**Aim of the task:** Every line holding the string "Lemma" should be copied out of the listing.

────────────────

(** X1. The first attempt that returns ends the call: when attempts
    [0 .. k-1] fail and attempt [k <= retries] returns [data], the call
    returns [data] after exactly [k + 1] network calls and the waits
    [retryDelay * 1, ..., retryDelay * k]; nothing is attempted or waited
    for after it. *)
Theorem success_short_circuits (k : Z) (data : J) :
  0 ≤ k ≤ retries →
  (∀ i, 0 ≤ i < k → attempt_fails (net i) = true) →
  ApiClient.attempt_body (net k) = Returned data →
  ∃ tr,
    ApiClient.makeRequest cfg this b net endpoint config
      = Some (tr, Returned data) ∧
    tr = backoff (APP_CONFIG.retryDelay cfg) req 0 k ++ [req] ∧
    fetch_count tr = Z.to_nat (k + 1) ∧
    delays tr
    = (λ attempt, APP_CONFIG.retryDelay cfg * (attempt + 1)) <$> seqZ 0 k.
Proof.
  intros Hk Hfail Hbody.
  pose proof (makeRequest_settles cfg this b net endpoint config k Hk Hfail) as Hrun.
  rewrite Hbody in Hrun. simpl in Hrun.
  eexists. split.
  { apply Hrun. left. unfold attempt_fails. by rewrite Hbody. }
  split; [done|]. split.
  - unfold fetch_count. rewrite filter_app, length_app.
    pose proof (fetch_count_backoff cfg
      (ApiClient.baseUrl this +:+ endpoint)
      (ApiClient.requestOptions b (RequestConfig.init config))
      (default (ApiClient.defaultTimeout this) (RequestConfig.timeout config))
      0 k ltac:(lia)) as Hcount.
    unfold fetch_count in Hcount. rewrite Hcount. simpl. lia.
  - unfold delays. rewrite bind_app. simpl. rewrite app_nil_r.
    apply delays_backoff.
Qed.


(** X3. With a negative retry count the loop body never runs: no network
    call is made, whatever the backend would answer, and the call throws
    the [ApiError] "Max retries exceeded" with status 0. *)
Theorem negative_retries_make_no_call :
  retries < 0 →
  ApiClient.makeRequest cfg this b net endpoint config
  = Some ([], Threw (ThrownApi
      {| ApiError.message := "Max retries exceeded";
         ApiError.status := 0;
         ApiError.errors := [] |})).
Proof.
  intros Hneg. unfold ApiClient.makeRequest, ApiClient.loop_fuel. simpl.
  by destruct (Z.leb_spec 0 retries) as [?|_]; [lia|].
Qed.

(** X4. Every network call of one [makeRequest] is the same call: the URL
    [baseUrl + endpoint], the options built once before the loop (so a
    retried POST sends the same body again) and the same abort delay. *)
Theorem retries_repeat_the_request :
  match ApiClient.makeRequest cfg this b net endpoint config with
  | Some (tr, _) => Forall (λ ev, ev = req) (fetches tr)
  | None => False
  end.
Proof.
  destruct (makeRequest_total cfg this b net endpoint config) as [[tr c] Hrun].
  rewrite Hrun. unfold ApiClient.makeRequest in Hrun.
  by eapply retry_loop_fetches.
Qed.

(** X6. On the final attempt, a call that got no response and a 2xx
    response whose body does not decode end alike: status 0, no errors, and
    the message of the underlying error, or "Network error" when that is
    empty. The HTTP status of the undecodable response is not reported. *)
Theorem final_transport_error (N : Z) (e : JsError.t) :
  retries = N →
  0 ≤ N →
  (∀ a, 0 ≤ a < N → attempt_fails (net a) = true) →
  net N = NetworkFailure e ∨
  (∃ st, 200 ≤ st ≤ 299 ∧
         net N = Responded {| Response.status := st;
                              Response.json := JsonRejects e |}) →
  JsError.name e ≠ "AbortError" →
  ∃ tr,
    ApiClient.makeRequest cfg this b net endpoint config
    = Some (tr, Threw (ThrownApi
        {| ApiError.message :=
             if decide (JsError.message e = "") then "Network error"
             else JsError.message e;
           ApiError.status := 0;
           ApiError.errors := [] |})).
Proof.
  intros HN Hpos Hfail Hnet Hname.
  pose proof (makeRequest_settles cfg this b net endpoint config N) as Hrun.
  rewrite HN in Hrun. specialize (Hrun ltac:(lia) Hfail ltac:(by right)).
  destruct Hnet as [Hnet|(st & Hst & Hnet)]; rewrite Hnet in Hrun.
  - rewrite (cause_network_failure e Hname) in Hrun. eexists. exact Hrun.
  - rewrite (cause_malformed_body st e Hst Hname) in Hrun. eexists. exact Hrun.
Qed.

End RequestEngineMore.

(** ** What is put on the wire *)

Section IssuedRequests.
Context {J : Type} `{ErrorBody J}.
Variable cfg : APP_CONFIG.api_t.
Variable this : ApiClient.t.
Variable b : Browser.t.
Variable net : Z → FetchOutcome J.
Variable endpoint : string.

(** The options of every network call are those built before the loop. *)
Lemma makeRequest_issued (config : RequestConfig.t) :
  match ApiClient.makeRequest cfg this b net endpoint config with
  | Some (tr, _) =>
      Forall (λ init,
          init = ApiClient.requestOptions b (RequestConfig.init config))
        (issued tr)
  | None => False
  end.
Proof.
  destruct (makeRequest_total cfg this b net endpoint config) as [[tr c] Hrun].
  rewrite Hrun. unfold ApiClient.makeRequest in Hrun.
  by eapply retry_loop_issued.
Qed.

(** The headers the engine builds while no token is stored. *)
Lemma build_headers_lookup (config_headers : option (gmap string string))
    (key : string) :
  ApiClient.build_headers (ApiClient.getAuthToken b) config_headers !! key
  = match default ∅ config_headers !! key with
    | Some v => Some v
    | None =>
        if decide (key = "Content-Type") then Some "application/json" else None
    end.
Proof.
  assert (ApiClient.getAuthToken b = None) as ->.
  { unfold ApiClient.getAuthToken. by destruct (Browser.has_window b). }
  unfold ApiClient.build_headers. rewrite lookup_union, lookup_singleton.
  destruct (default ∅ config_headers !! key) as [v|]; simpl.
  - by case_decide.
  - destruct (decide ("Content-Type" = key)), (decide (key = "Content-Type"));
      first [reflexivity | congruence].
Qed.

(** X7. Every request that [makeRequest] issues has the caller's method
    and body, and as headers the caller's headers over the JSON default:
    a header the caller sets is sent with the caller's value, also
    [Content-Type]; [Content-Type] is [application/json] when the caller
    sets none; no other header is added. *)
Theorem issued_headers_are_callers_over_default (config : RequestConfig.t) :
  match ApiClient.makeRequest cfg this b net endpoint config with
  | Some (tr, _) =>
      Forall (λ init,
          RequestInit.method init = RequestInit.method (RequestConfig.init config) ∧
          RequestInit.body init = RequestInit.body (RequestConfig.init config) ∧
          ∃ h, RequestInit.headers init = Some h ∧
               ∀ key, h !! key
                      = match default ∅ (RequestInit.headers
                                           (RequestConfig.init config)) !! key with
                        | Some v => Some v
                        | None =>
                            if decide (key = "Content-Type")
                            then Some "application/json" else None
                        end)
        (issued tr)
  | None => False
  end.
Proof.
  pose proof (makeRequest_issued config) as Hissued.
  destruct (ApiClient.makeRequest cfg this b net endpoint config)
    as [[tr c]|]; [|done].
  eapply Forall_impl; [exact Hissued|]. intros init ->.
  unfold ApiClient.requestOptions. simpl. split; [done|]. split; [done|].
  eexists. split; [done|]. intros key. apply build_headers_lookup.
Qed.

(** X8. What the five verbs send. The method is the verb's unless the
    configuration names one, which then wins; the body is the one of the
    configuration when it has one; otherwise [get] and [delete] send no
    body, and [post], [put] and [patch] send the JSON text of [data] when
    [data] is given and truthy, and no body when it is not. *)
Theorem verbs_set_method_and_body {P : Type} `{ApiClient.Payload P}
    (data : option P) (config : option RequestConfig.t) :
  let caller := default RequestInit.empty (RequestConfig.init <$> config) in
  let sends (run : option (list Event * Completion J)) (verb : string)
      (body : option BodyInit) : Prop :=
    match run with
    | Some (tr, _) =>
        Forall (λ init,
            RequestInit.method init
              = Some (default verb (RequestInit.method caller)) ∧
            RequestInit.body init
              = match RequestInit.body caller with
                | Some bd => Some bd
                | None => body
                end)
          (issued tr)
    | None => False
    end in
  sends (ApiClient.get cfg this b net endpoint config) "GET" None ∧
  sends (ApiClient.post cfg this b net endpoint data config) "POST"
        (ApiClient.json_body data) ∧
  sends (ApiClient.put cfg this b net endpoint data config) "PUT"
        (ApiClient.json_body data) ∧
  sends (ApiClient.patch cfg this b net endpoint data config) "PATCH"
        (ApiClient.json_body data) ∧
  sends (ApiClient.delete cfg this b net endpoint config) "DELETE" None.
Proof.
  intros caller sends.
  assert (∀ verb body,
    sends (ApiClient.makeRequest cfg this b net endpoint
             (ApiClient.spread_config verb body config)) verb body) as Hverb.
  { intros verb body. unfold sends.
    pose proof (makeRequest_issued (ApiClient.spread_config verb body config))
      as Hissued.
    destruct (ApiClient.makeRequest cfg this b net endpoint
                (ApiClient.spread_config verb body config)) as [[tr c]|]; [|done].
    eapply Forall_impl; [exact Hissued|]. intros init ->.
    unfold caller. destruct config as [cf|]; simpl; [|done].
    by destruct (RequestInit.body (RequestConfig.init cf)). }
  repeat split; apply Hverb.
Qed.


End IssuedRequests.

(** ** The single-entity hook, further *)

Section UseApiMore.
Context {T : Type}.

────────────────

**Answer space:**
Lemma makeRequest_issued (config : RequestConfig.t) :
Lemma build_headers_lookup (config_headers : option (gmap string string))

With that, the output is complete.